Considering that an NPV of zero indicates that the investment recovers the initial cost and also pays this cost if it had been applied to the discount rate, the estimated probability of the NPV greater than or equal to zero is very important in decision of investments or not in an project, as it serves both types of investors: the most and the least averse to risk. Again, using the correlation provided significant changes, improving the perception of risk, in this case, lower for young steers in relation to steers. The finishing of young steers using the correlation between the input variables was the most viable alternative, with the greatest likelihood of economic viability (NPV ≥ 0 of 80.4%), while the finishing of steers without the use of the correlation was the worst alternative (NPV ≥ 0 55.5%), considering the occurrence of only one period of feedlot confinement in the year.

According to distributions of cumulative probability of the NPV with and without correlation between the input variables (Fig. 1 and Fig 2, respectively) and the Kolmogorov-Smirnov asymptotic test (Table III) of the comparison between the curves, the young steers dominated in first-order (P < .0001) the steers when the correlation was included in the simulation, and in second-order (P< .0001) without the inclusion of correlation, graphically and statistically confirming the feedlot of young steers as the best investment option.

Figure 1
Distribution of cumulative probability of the Net Present Value (R$/animal) simulated, with correlation between the input variables, according to the category (R$ = .54 US$).

Figure 2
Distribution of cumulative probability of the Net Present Value (R$/animal) simulated, without correlation between the input variables, according to the category (R$ = .54 US$).

TABLE III
Stochastic dominance (F, S and >) and Kolmogorov-Smirnov asymptotic test of the comparison of the pairs of probability distributions of the categories, with or without correlation between the input variables for the simulated Net Present Value.
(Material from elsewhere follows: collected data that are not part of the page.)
(* ===== verification/StreamDemo.v ===== *)
(** * Conversation: turns on concrete inputs

    A database that works, an agent that says little: the hypotheses of the theorems on the
    relay and on the turn hold there, and the runs show what the code does. *)
From S2P Require Import Prelude Text Storage ConvRuntime ConvPolicy Middleware Stream StreamRelay StreamLogic StreamEnds StreamSafety StreamStore TurnOrchestrator TurnProps TurnTold.

Module StreamDemo.
#[local] Existing Instance plain_values.

(** ** An environment; [fails] and [state] are its troubles. *)

Definition stream_env (fails : nat → bool) (state : nat → ConversationRuntimeStateService) :
    StreamEnv := {|
  se_values := plain_values;
  se_runtime := state;
  se_others _ t := t;
  se_fails := fails;
  se_now n := Z.of_nat n;
  se_id n := "m" +:+ pretty n;
  se_event_serializes _ := true;
  error_value data := PString data.(ed_message);
  tip_type_value _ := PString "info";
  tool_call_text data := data.(tcd_call_id);
  acp_tool_call_text data := data.(acd_tool_call_id);
  tool_group_text entries := String.concat "," (tg_name <$> entries);
  json_patch _ new := Some new;
  json_keep _ new _ := Some new;
|}.

Definition good : StreamEnv := stream_env (λ _, false) (λ _, default_service).

Definition start : World :=
  mkWorld 0 (mkTables ∅ {["conv" := mkConversationColumns None 0]}) [] [] [].

Definition relay : StreamRelay :=
  mkRelay "conv" "reply" "turn" None [] true (mkAdapter "conv" "reply" true) true true None.

Definition played (env : StreamEnv) (self : StreamRelay) (polls : list (@Poll env.(@se_values)))
    (w : @World env.(@se_values)) : option RelayOutcome * @World env.(@se_values) :=
  @consume_inner env self true polls w.

(** ** A reply in two runs *)

Definition a_tool_call : ToolCallEventData :=
  mkToolCall "call" "ls" PNull ToolCompleted None None None.

Definition two_runs : list Poll :=
  [PollRecv (RecvEvent (EvText "Hello ")); PollRecv (RecvEvent (EvText "world")); PollEmpty;
   PollRecv (RecvEvent (EvToolCall a_tool_call)); PollRecv (RecvEvent (EvText "Done."));
   PollRecv (RecvEvent (EvFinish None)); PollRecv (RecvEvent (EvText "late"))].

Lemma good_calm : @calm good relay.
Proof.
  split; try done; [by left|..].
  - intros n n' [= Heq]. exact (inj pretty _ _ Heq).
Qed.

Lemma call_not_owned : ¬ @owned good relay "call".
Proof. intros [Heq|[n Heq]]; discriminate Heq. Qed.

Example reply_is_stored_witness :
  @reply_done good relay "finish" "Hello worldDone." ["Hello world"; "Done."]
    (played good relay two_runs start).2.
Proof.
  apply (@reply_is_stored good relay true two_runs start (RecvEvent (EvFinish None))).
  - exact good_calm.
  - reflexivity.
  - intros id _. reflexivity.
  - repeat constructor. exact call_not_owned.
  - reflexivity.
  - discriminate.
Defined.

Definition contents (w : World) : list (string * string * option string * bool) :=
  (λ row : string * MessageRow,
     (row.1, row.2.(mg_content), row.2.(mg_status), row.2.(mg_hidden))) <$>
    map_to_list w.(wd_tables).(tb_messages).


Example two_runs_stored :
  contents (played good relay two_runs start).2 =
    [("call", "call", Some "finish", false);
     ("m10", "{content:'Done.',}", Some "finish", false);
     ("reply", "{content:'Hello world',}", Some "finish", false)].
Proof. vm_compute. reflexivity. Qed.

(** ** The end of a relay *)

Definition overloaded : AgentStreamErrorData :=
  mkAgentStreamErrorData "overloaded" (Some UserLlmProviderRateLimited) None None None (Some true)
    None None.

Example relay_returns_witness :
  is_Some (played good relay [PollRecv (RecvEvent (EvText "Hm")); PollEmpty;
    PollSend (Some (mkAgentSendError overloaded))] start).1.
Proof.
  apply (@relay_returns good relay true). right. split; [reflexivity|]. split.
  - intros n Hin. repeat (apply elem_of_cons in Hin as [Heq|Hin]; [discriminate Heq|]).
    apply elem_of_nil in Hin. exact Hin.
  - exists (mkAgentSendError overloaded), [PollRecv (RecvEvent (EvText "Hm")); PollEmpty], [].
    split; [reflexivity|]. intros error Hin.
    repeat (apply elem_of_cons in Hin as [Heq|Hin]; [discriminate Heq|]).
    apply elem_of_nil in Hin. exact Hin.
Defined.

(** A deferred error leaves no row and no frame. *)
Example safe_attempt_said_nothing_witness :
  ∃ o, (played good relay [PollRecv (RecvEvent (EvError overloaded))] start).1 = Some o ∧
    @asked good silent start (played good relay [PollRecv (RecvEvent (EvError overloaded))] start).2.
Proof.
  destruct (played good relay [PollRecv (RecvEvent (EvError overloaded))] start).1 as [o|] eqn:Ho;
    [|discriminate Ho].
  exists o. split; [reflexivity|].
  apply (@safe_attempt_said_nothing good relay true _ start o Ho).
  assert (Hd : (ta_terminal_error_deferred ∘ ro_attempt) <$>
    (played good relay [PollRecv (RecvEvent (EvError overloaded))] start).1 = Some true)
    by (vm_compute; reflexivity).
  rewrite Ho in Hd. injection Hd as Hd. exact Hd.
Defined.

(** ** A conversation that is being deleted *)

Definition going : StreamEnv :=
  stream_env (λ _, false) (λ _, (mark_deleting "conv" default_service).2).

Example relay_respects_lifecycle_witness :
  @asked going (only_the_end relay) start (played going relay two_runs start).2.
Proof.
  apply (@relay_respects_lifecycle going relay start two_runs
    (mkChannels false None) initial_relay_state); [reflexivity|reflexivity|intros _; reflexivity|reflexivity|].
  intros n _. reflexivity.
Defined.

(** ** What goes wrong *)

(** The insert of a first flush fails once; the segment counts as stored, later updates find no
    row, and the first run of the reply is never stored, though nothing else fails. *)
Definition long_then_short : list (@Poll plain_values) :=
  repeat (PollRecv (RecvEvent (EvText "x"))) 20 ++
  [PollRecv (RecvEvent (EvToolCall a_tool_call)); PollRecv (RecvEvent (EvText "Done."));
   PollRecv (RecvEvent (EvFinish None))].

Definition one_failure : StreamEnv := stream_env (λ n, n =? 22) (λ _, default_service).

Example failed_flush_loses_the_run :
  (contents (played good relay long_then_short start).2,
   contents (played one_failure relay long_then_short start).2) =
  ([("call", "call", Some "finish", false);
    ("m30", "{content:'Done.',}", Some "finish", false);
    ("reply", "{content:'xxxxxxxxxxxxxxxxxxxx',}", Some "finish", false)],
   [("call", "call", Some "finish", false);
    ("m30", "{content:'Done.',}", Some "finish", false)]).
Proof. vm_compute. reflexivity. Qed.

(** The identifier of a tool call is the key of its row: an agent that uses one again in another
    conversation rewrites the row of the first, and the second has none. *)
Definition other_relay : StreamRelay :=
  mkRelay "conv2" "reply2" "turn2" None [] true (mkAdapter "conv2" "reply2" true) true true None.

Definition after_two_runs : @World plain_values :=
  let w := (played good relay two_runs start).2 in
  mkWorld w.(wd_tick)
    (mkTables w.(wd_tables).(tb_messages)
       (<["conv2" := mkConversationColumns None 0]> w.(wd_tables).(tb_conversations)))
    w.(wd_writes) w.(wd_frames) w.(wd_replies).

Definition again : ToolCallEventData :=
  mkToolCall "call" "rm" PNull ToolError None None None.

Example reused_call_id_rewrites_other_row :
  (λ row : MessageRow, (row.(mg_conversation_id), row.(mg_status))) <$>
    (played good other_relay [PollRecv (RecvEvent (EvToolCall again));
       PollRecv (RecvEvent (EvFinish None))] after_two_runs).2.(wd_tables).(tb_messages) !! "call" =
  Some ("conv", Some "error").
Proof. vm_compute. reflexivity. Qed.

(** ** Turns *)

(** The agent of a turn: what it says to each message, in order; [others] decides the rest. *)
Definition turn_env (env : StreamEnv) (says : nat → list (@Poll env.(@se_values))) : TurnEnv := {|
  te_stream := env;
  te_build _ := Ok (mkAgentInstance Acp "/w");
  te_polls := says;
  te_set_mode _ := None;
  te_session_key _ := None;
  te_store_workspace _ := None;
  te_summary _ := summary_from_parts "conv" None false 0 default_service;
  te_skill_resolver := Some (λ names, (λ name, mkLoadedAgentSkill name "body") <$> names);
  te_feedback := true;
  te_error_code_text _ := "code";
|}.

Definition a_turn : TurnStartInput :=
  mkTurnStartInput "conv" "Hi" None (Some "agent") ["a"] "/w" "turn"
    (mkTurnClaim "conv" "turn" false) None.

(** The agent is overloaded once, then answers. *)
Definition once_overloaded : TurnEnv :=
  turn_env good (λ n, if n <? 8 then [PollRecv (RecvEvent (EvError overloaded))]
                      else two_runs).

Definition turn_start : @TurnWorld plain_values := mkTurnWorld start [].

Example overloaded_once :
  let '(r, t) := @run_user_turn once_overloaded a_turn turn_start in
  r = Some (mkTurnResult TurnCompleted None) ∧
  t.(tn_log) = [BuildTask; SendToAgent "Hi" "m0"; EvictTask; BuildTask; SendToAgent "Hi" "m0";
                RecordSuccess "agent"; ReleaseClaim false] ∧
  contents t.(tn_world) =
    [("call", "call", Some "finish", false);
     ("m20", "{content:'Done.',}", Some "finish", false);
     ("m0", "{content:'Hello world',}", Some "finish", false)].
Proof. vm_compute. split; [reflexivity|]. split; reflexivity. Qed.

Example turn_returns_witness :
  is_Some (@run_user_turn once_overloaded a_turn turn_start).1.
Proof.
  pose proof (@turn_returns once_overloaded a_turn turn_start) as Hret.
  destruct (@run_user_turn once_overloaded a_turn turn_start) as [r t].
  destruct Hret as [Hret _]. apply Hret. intros n. cbn [te_polls once_overloaded turn_env].
  destruct (n <? 8).
  - exists (RecvEvent (EvError overloaded)). split; [left|reflexivity].
  - exists (RecvEvent (EvFinish None)). split; [|reflexivity].
    do 5 right. left.
Defined.


(** The agent is overloaded twice. *)
Definition always_overloaded : TurnEnv :=
  turn_env good (λ _, [PollRecv (RecvEvent (EvError overloaded))]).

Example failed_turn_is_told_witness :
  ∃ t', @run_user_turn always_overloaded a_turn turn_start =
      (Some (mkTurnResult TurnFailed (Some "overloaded")), t') ∧ @told good start t'.(tn_world).
Proof.
  destruct (@run_user_turn always_overloaded a_turn turn_start) as [r t'] eqn:Hrun.
  assert (Hr : (@run_user_turn always_overloaded a_turn turn_start).1 =
    Some (mkTurnResult TurnFailed (Some "overloaded"))) by (vm_compute; reflexivity).
  rewrite Hrun in Hr. cbn [fst] in Hr. subst r. exists t'. split; [reflexivity|].
  apply (@failed_turn_is_told always_overloaded a_turn (mkTurnResult TurnFailed (Some "overloaded"))
    turn_start t'); [reflexivity|reflexivity|exact Hrun|reflexivity].
Defined.

(** The turn is cancelled while the agent answers; the answer asks for a skill, and the
    continuation is sent all the same. *)
Definition cancelled_at_8 : StreamEnv :=
  stream_env (λ _, false) (λ n, if n <? 8 then default_service
                                else mark_cancelling "conv" default_service).

Definition asks_for_skill : TurnEnv :=
  turn_env cancelled_at_8 (λ n, if n <? 8
    then [PollRecv (RecvEvent (EvText "[LOAD_SKILL: a]")); PollRecv (RecvEvent (EvFinish None))]
    else [PollRecv (RecvEvent (EvText "ok")); PollRecv (RecvEvent (EvFinish None))]).

Example continuation_after_cancel :
  (@run_user_turn asks_for_skill a_turn turn_start).2.(tn_log) =
    [BuildTask; SendToAgent "Hi" "m0"; SendToAgent ("[Skill: a]" +:+ newline +:+ "body") "m13";
     RecordSuccess "agent"; ReleaseClaim false] ∧
  ∀ n, 8 ≤ n → lifecycle_for "conv" (@se_runtime cancelled_at_8 n) = Cancelling.
Proof.
  split; [vm_compute; reflexivity|]. intros n Hn. cbn [se_runtime cancelled_at_8 stream_env].
  destruct (Nat.ltb_spec n 8); [lia|reflexivity].
Qed.
End StreamDemo.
In Figure 2, higher range of values of NPV for both categories, and consequently, the higher risk involved, was verified without use of the correlation.

The sensitivity analysis with or without correlation (Tables IV and V, respectively), shows that the prices of fat and thin cattle were the most important items to influence on the NPV, followed by final and initial weights. The cost of the diet (roughage and concentrate), discount rate and diet intake were items ranked from 5th to 9th place in relation to their impact on the financial indicator. These nine items were common to both simulations (with and without correlation), as well as for both categories. The costs with health, machinery/ implements, and facilities/equipment varied in the different simulations, with less relevance when the correlation was included in the analysis.

TABLE IV
Regression coefficients1 and ranking (in parenthesis) of the variables of greater relevance to the Net Present Value simulated, without correlation between the input variables, according to the category.
TABLE V
Regression coefficients1 and ranking (in parenthesis) of the variables of greater relevance to the Net Present Value simulated, with correlation between the input variables, according to the category.

DISCUSSION

The use of stochastic simulation represents a tool of great value for decision making in the evaluation of investment projects. As shown in Table II, the estimated statistics allow assessing the best option for beef cattle finishing in feedlot, considering two categories representing intensive and super intensive systems of beef cattle production, also known as two and one-year systems, respectively. Here, it is worth noting that only the direct benefit of feedlot on the financial return simulated by the NPV indicator was evaluated, this is because there is a possibility, according to (Vaz et al. 1999Vaz FN, Vaz RZ and Bernardes RAC. 1999. Viabilidade econômica do confinamento no Rio Grande do Sul. In: RESTLE J (Coord), Confinamento, pastagens e suplementação para produção de bovinos de corte. Santa Maria: UFSM, Santa Maria, Brasil, p. 147-177.), of indirect benefits from this finishing system for production system as a whole.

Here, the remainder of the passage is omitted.